Haciendo alarde de civilidad y buena vecindad, bajó la ventanilla del auto y previó a su conciudadano, del error y sus consecuencias.
— ¿Y a ti que te importa? fue la respuesta, carente de toda diplomacia.
Contar hasta diez, fue una asignatura que quedó pendiente, la réplica se dio en la misma proporción, pero en sentido contrario:
— ¡Puerco! Los perros van a hacer un reguero por tu culpa.
Maldiciones e injurias, viajaron pendencieras de un lado a otro de la calle.
— ¡Maldito aspiracionista! escupió el vecino, en un exceso verbal.

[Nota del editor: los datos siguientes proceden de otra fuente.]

(** With [init_fragment_pins] the new fragment is ready. *)
Lemma merging_ready e replay t o :
  merging e replay t -> repinned_obj (sd_obj t) o (init_pins t (pins (sd_obj t))) 5 ->
  ready e replay (set_sd_obj o t).
Proof.
  intros [O Hct Hpn Hf Hap [Hw1 Hw2] Hr Hpj Hrp Hst] [[Ro Hp] Hs Hrm Hw Hfew]. set (t' := set_sd_obj o t).
  assert (forall mask, sd_test t' mask = sd_test t mask) as Hb.
  { intros mask. unfold sd_test, cd_test, state_test. change (cd_obj (sd_dir t')) with o. by rewrite Hs. }
  assert (pins o PIN_CHILD = pins (sd_obj t) PIN_CHILD) as Hch.
  { rewrite Hp. unfold init_pins, raise. at_pin. by repeat case_match. }
  assert (forall p, pins o p = own_pins t' p) as Hown.
  { intros p. rewrite Hp. unfold init_pins, own_pins. rewrite !Hb.
    change (is_frozen_dir (sd_fdir t')) with (sd_test t' STATE_FROZENDIR). rewrite Hb.
    change (sd_test t STATE_FROZENDIR) with (is_frozen_dir (sd_fdir t)). unfold is_replicated.
    change (sd_obj t') with o. rewrite Hrm, Hw, Hw1, Hst.
    change (auth_pins (sd_fdir t')) with (auth_pins (sd_fdir t)). rewrite Hap.
    change (waiting_on_dentry (sd_dfrag t')) with (waiting_on_dentry (sd_dfrag t)). rewrite Hw2.
    change (sd_items t') with (sd_items t). change (sd_subtree_root t') with (sd_subtree_root t).
    assert (pins (sd_obj t) PIN_CHILD = bool_Z (negb (bool_decide (sd_items t = ∅)))) as Hc.
    { rewrite (fo_child _ _ O). destruct (decide (sd_items t = ∅)); [by rewrite bool_decide_true|by rewrite bool_decide_false]. }
    unfold raise, bump.
    destruct (decide (p = PIN_CHILD)) as [->|N].
    - rewrite Hc. at_pin. by repeat case_match.
    - rewrite !(Hpn p N). clear -N. table_eq p; repeat case_match; done. }
  split; try done.
  - destruct O as [O1 O2 O3 O4 O5 O6 O7 O8 O9]. split; try done; change (sd_obj t') with o; rewrite ?Hch; try done.
    + pose proof (own_few t' Ro Hown) as Hx. change (sd_obj t') with o in Hx. rewrite Hch in Hx. lia.
    + change (sd_test t' STATE_FREEZINGDIR = false). by rewrite Hb.
    + change (sd_test t' STATE_FREEZINGTREE = false). by rewrite Hb.
  - change (sd_test t' STATE_FROZENDIR = negb replay && sd_test t' STATE_AUTH). by rewrite !Hb.
  - change (sd_obj t') with o. by rewrite Hw, Hw1.
  - change (sd_obj t') with o. by rewrite Hw, Hw1.
  - change (sd_test t' STATE_AUTH = false -> co_replica_map o = ∅). rewrite Hb, Hrm. done.
Qed.

Lemma complete_merging e replay t :
  merging e replay t -> merging e replay (set_sd_dir (mark_complete (sd_dir t)) t).
Proof.
  intros [O Hct Hpn Hf Hap Hw Hr Hpj Hrp Hst]. set (t' := set_sd_dir _ t).
  assert (forall k, 0 <= k -> k <> 1 -> sd_test t' (Z.shiftl 1 k) = sd_test t (Z.shiftl 1 k)) as Hb.
  { intros k Hk N. change (sd_test t' (Z.shiftl 1 k)) with (state_test (state_set (Z.shiftl 1 1) (sd_obj t)) (Z.shiftl 1 k)).
    rewrite state_test_set by done. by destruct (Z.eqb_spec 1 k) as [E|E]; [subst k|]. }
  pose proof (Hb 30 ltac:(done) ltac:(done)) as H30. change (sd_is_auth t' = sd_is_auth t) in H30.
  pose proof (Hb 4 ltac:(done) ltac:(done)) as Hfr. change (is_frozen_dir (sd_fdir t') = is_frozen_dir (sd_fdir t)) in Hfr.
  split; rewrite ?H30, ?Hfr; try done.
  - destruct O as [O1 O2 O3 O4 O5 O6 O7 O8 O9]. split; try done.
    + destruct O2. by split.
    + by change (sd_test t' (Z.shiftl 1 5) = false); rewrite Hb.
    + by change (sd_test t' (Z.shiftl 1 3) = false); rewrite Hb.
  - destruct Hct. by split.
  - by change (sd_test t' (Z.shiftl 1 15) = false); rewrite Hb.
Qed.

Lemma fnode_merging e replay t h : keeps_stats h -> merging e replay t -> merging e replay (on_fnode h t).
Proof.
  intros Hh [O Hct Hpn Hf Hap Hw Hr Hpj Hrp Hst]. split; try done.
  - destruct O. by split.
  - by apply counted_on_fnode.
Qed.

Lemma merge_shape e now fg auth replay subs ws :
  subs <> [] -> Forall (can_merge e replay) subs -> Forall (fun dir => sd_is_auth dir = auth) subs ->
  all_fit e ∅ subs ->
  exists t n es, merge e replay subs ws (fresh_dir now fg auth) =
      Ok (t, ws ++ (if replay then [] else concat (map waiters_of subs)), es) /\
    ready e replay t /\ counted e t /\ auth_pins (sd_fdir t) = 0 /\ sd_is_auth t = auth /\ frag t = fg /\
    sd_items t = union_items subs ∅ /\ sd_auth t = default CDIR_AUTH_DEFAULT (sd_auth <$> last subs) /\
    sd_fnode t = add_diffs (fst (diffs e subs nest_info_new frag_info_new))
                   (snd (diffs e subs nest_info_new frag_info_new)) (account e n).
Proof.
  intros Hne Hc Ha Hf. unfold merge. destruct subs as [|front subs0] eqn:Es; [done|]. rewrite <- Es in *. clear Es subs0.
  destruct (merge_start e now fg auth (sd_auth front) replay) as (t0 & es1 & es2 & -> & E2 & M0 & A0 & I0 & F0 & T0).
  cbn [mbind res_bind]. rewrite E2. cbn [mbind res_bind]. rewrite <- I0 in Hf. rewrite <- A0 in Ha.
  destruct (merge_loop_ok e replay subs nest_info_new frag_info_new ws t0 M0 Hc Ha Hf)
    as (t1 & es3 & -> & M1 & A1 & I1 & F1 & U1). cbn [mbind res_bind].
  set (t2 := if sd_is_auth t1 && negb replay then set_sd_dir (mark_complete (sd_dir t1)) t1 else t1).
  assert (merging e replay t2 /\ sd_is_auth t2 = sd_is_auth t1 /\ sd_items t2 = sd_items t1 /\
    frag t2 = frag t1 /\ sd_auth t2 = sd_auth t1) as (M2 & A2 & I2 & F2 & U2).
  { unfold t2. destruct (sd_is_auth t1) eqn:E; destruct replay; try done. split_and!; try done.
    - by apply complete_merging.
    - change (state_test (state_set (Z.shiftl 1 1) (sd_obj t1)) (Z.shiftl 1 30) = true).
      rewrite state_test_set by done. exact E. }
  set (h := fun n => add_diffs _ _ (account e n)). clearbody t2.
  assert (keeps_stats h) as Hh.
  { intros n. unfold h. destruct (keeps_account e n) as (? & ? & ? & ? & ?). by split_and!. }
  pose proof (fnode_merging e replay t2 h Hh M2) as M3. pose proof (frag_few _ _ (mg_ok _ _ _ M3)) as B.
  destruct (init_fragment_pins_ok (on_fnode h t2) (pins (sd_obj (on_fnode h t2)))) as (o & es4 & -> & P4).
  { split; [apply M3|done]. }
  { intros p. destruct (pins_le_sum _ p (fo_refs _ _ (mg_ok _ _ _ M3))). lia. }
  { lia. }
  cbn [mbind res_bind]. eexists _, (sd_fnode t2), _. split; [done|].
  pose proof (merging_ready e replay _ o M3 P4) as Hr. split_and!; [exact Hr| | | | | | |].
  - destruct (mg_counted _ _ _ M3). by split.
  - apply M2.
  - change (sd_test (set_sd_obj o (on_fnode h t2)) STATE_AUTH = auth). unfold sd_test, cd_test, state_test.
    change (cd_obj _) with o. rewrite (ro_state _ _ _ _ P4). by rewrite <- A0, <- A1, <- A2.
  - change (frag t2 = fg). congruence.
  - change (sd_items t2 = union_items subs ∅). by rewrite I2, I1, I0.
  - change (sd_auth t2 = default CDIR_AUTH_DEFAULT (sd_auth <$> last subs)). rewrite U2, U1.
    destruct (last subs) eqn:E; [done|]. by apply last_None in E.
  - done.
Qed.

Antes de llegar a los golpes, doña Prudencia, vecina de al lado, intervino. Los convenció de bajar el tono de sus agravios y de continuar por su camino.
“¡Bendito cubreboca!” dijo entre carcajadas. “Este animal no me reconoció. Cuando llegue la patrulla, el pobre idiota, no sabrá ni quién se la mandó”.
“Muy pronto, no se usará más el cubrebocas”. Escuchó escéptico en el noticiario. No pudo evitar sentir un poco de nostalgia. “Con lo buenos amigos que ya éramos: Me ocultaste más de una vez, pero sobre todo, salvaste mi vida de los ataques del virus.”
“¡Bendito cubreboca! Mi reconocimiento para tu inventor”.
“Los que estarán felices por despedirse de ti, deben ser los médicos, los empleados de atención al público, y en fin, los que debían usarte a toda hora por obligación”.
“Mi abrazo agradecido para todos ellos”.